YOUR TASK:
Return all lines from the listing below in which the string "NSLOT" occurs.

DATA TO PROCESS:

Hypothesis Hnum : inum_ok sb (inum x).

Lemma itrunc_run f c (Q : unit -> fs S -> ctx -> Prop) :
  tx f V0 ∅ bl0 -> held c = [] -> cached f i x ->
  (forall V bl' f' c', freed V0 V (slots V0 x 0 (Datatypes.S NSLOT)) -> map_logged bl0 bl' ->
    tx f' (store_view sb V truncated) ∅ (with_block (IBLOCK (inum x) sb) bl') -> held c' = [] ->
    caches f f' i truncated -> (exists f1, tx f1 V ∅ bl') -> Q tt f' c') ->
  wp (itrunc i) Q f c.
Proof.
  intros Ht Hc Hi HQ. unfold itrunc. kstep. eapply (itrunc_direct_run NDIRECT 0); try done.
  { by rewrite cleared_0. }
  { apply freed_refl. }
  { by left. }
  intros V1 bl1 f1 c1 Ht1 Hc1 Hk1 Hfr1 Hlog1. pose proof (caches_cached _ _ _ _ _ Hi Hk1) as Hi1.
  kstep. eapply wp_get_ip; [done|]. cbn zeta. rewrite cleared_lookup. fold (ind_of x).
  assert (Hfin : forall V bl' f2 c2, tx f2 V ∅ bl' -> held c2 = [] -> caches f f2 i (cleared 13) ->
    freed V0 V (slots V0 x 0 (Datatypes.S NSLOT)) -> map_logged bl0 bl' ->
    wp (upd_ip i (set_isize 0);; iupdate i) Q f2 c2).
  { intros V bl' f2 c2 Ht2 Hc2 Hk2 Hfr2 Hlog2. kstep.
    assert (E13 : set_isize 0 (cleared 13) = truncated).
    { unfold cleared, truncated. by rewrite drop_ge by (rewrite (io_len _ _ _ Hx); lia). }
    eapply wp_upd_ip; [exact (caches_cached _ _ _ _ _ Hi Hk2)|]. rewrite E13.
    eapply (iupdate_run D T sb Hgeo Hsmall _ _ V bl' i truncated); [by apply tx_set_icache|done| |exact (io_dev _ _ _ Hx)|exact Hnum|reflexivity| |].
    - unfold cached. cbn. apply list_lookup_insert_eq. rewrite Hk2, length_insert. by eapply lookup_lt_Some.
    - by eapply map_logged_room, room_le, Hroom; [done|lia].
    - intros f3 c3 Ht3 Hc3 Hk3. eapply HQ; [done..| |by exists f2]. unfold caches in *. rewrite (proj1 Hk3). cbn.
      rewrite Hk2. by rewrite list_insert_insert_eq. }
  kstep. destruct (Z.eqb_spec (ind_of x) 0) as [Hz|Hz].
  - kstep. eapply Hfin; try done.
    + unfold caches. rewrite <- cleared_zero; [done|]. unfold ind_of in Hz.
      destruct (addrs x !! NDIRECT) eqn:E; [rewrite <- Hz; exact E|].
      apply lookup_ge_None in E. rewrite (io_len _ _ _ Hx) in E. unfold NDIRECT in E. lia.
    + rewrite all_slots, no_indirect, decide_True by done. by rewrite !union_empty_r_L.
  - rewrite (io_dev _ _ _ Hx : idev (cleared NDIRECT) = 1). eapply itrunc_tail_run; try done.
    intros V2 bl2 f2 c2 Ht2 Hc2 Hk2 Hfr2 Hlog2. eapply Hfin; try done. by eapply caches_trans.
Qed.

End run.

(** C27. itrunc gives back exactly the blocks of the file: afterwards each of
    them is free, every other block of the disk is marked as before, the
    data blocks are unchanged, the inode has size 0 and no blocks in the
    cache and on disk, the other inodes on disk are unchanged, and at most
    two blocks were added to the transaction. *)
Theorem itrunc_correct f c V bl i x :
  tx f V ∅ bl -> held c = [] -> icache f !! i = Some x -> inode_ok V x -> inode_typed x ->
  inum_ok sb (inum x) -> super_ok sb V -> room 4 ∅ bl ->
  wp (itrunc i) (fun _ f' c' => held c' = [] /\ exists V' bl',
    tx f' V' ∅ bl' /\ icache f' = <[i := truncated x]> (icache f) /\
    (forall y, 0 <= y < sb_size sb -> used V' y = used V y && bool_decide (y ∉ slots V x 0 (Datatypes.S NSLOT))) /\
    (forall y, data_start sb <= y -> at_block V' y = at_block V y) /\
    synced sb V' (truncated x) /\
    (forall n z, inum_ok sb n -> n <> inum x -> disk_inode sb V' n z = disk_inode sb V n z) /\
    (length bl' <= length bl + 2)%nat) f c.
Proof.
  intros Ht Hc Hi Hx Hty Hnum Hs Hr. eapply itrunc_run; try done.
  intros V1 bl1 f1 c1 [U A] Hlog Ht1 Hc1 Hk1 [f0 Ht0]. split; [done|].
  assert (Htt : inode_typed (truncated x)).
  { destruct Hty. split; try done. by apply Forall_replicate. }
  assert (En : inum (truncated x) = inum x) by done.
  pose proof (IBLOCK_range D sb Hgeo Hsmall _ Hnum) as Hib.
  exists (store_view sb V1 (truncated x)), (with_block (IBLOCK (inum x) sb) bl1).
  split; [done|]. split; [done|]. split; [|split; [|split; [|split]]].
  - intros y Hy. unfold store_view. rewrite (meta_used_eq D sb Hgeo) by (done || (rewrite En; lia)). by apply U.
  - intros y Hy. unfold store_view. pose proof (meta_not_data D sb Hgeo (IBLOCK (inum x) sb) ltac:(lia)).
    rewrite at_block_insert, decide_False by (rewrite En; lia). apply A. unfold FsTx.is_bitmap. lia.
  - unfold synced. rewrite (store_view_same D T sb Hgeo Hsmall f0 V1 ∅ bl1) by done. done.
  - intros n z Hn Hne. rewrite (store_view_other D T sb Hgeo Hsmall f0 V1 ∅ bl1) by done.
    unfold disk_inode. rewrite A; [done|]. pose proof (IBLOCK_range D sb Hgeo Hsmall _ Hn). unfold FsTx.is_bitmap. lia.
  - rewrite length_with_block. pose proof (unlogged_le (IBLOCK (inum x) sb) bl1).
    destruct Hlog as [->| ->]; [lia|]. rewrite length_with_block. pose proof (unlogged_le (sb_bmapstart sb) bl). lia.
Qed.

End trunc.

TASK RESULT:
  (forall V bl' f' c', freed V0 V (slots V0 x 0 (Datatypes.S NSLOT)) -> map_logged bl0 bl' ->
    freed V0 V (slots V0 x 0 (Datatypes.S NSLOT)) -> map_logged bl0 bl' ->
    (forall y, 0 <= y < sb_size sb -> used V' y = used V y && bool_decide (y ∉ slots V x 0 (Datatypes.S NSLOT))) /\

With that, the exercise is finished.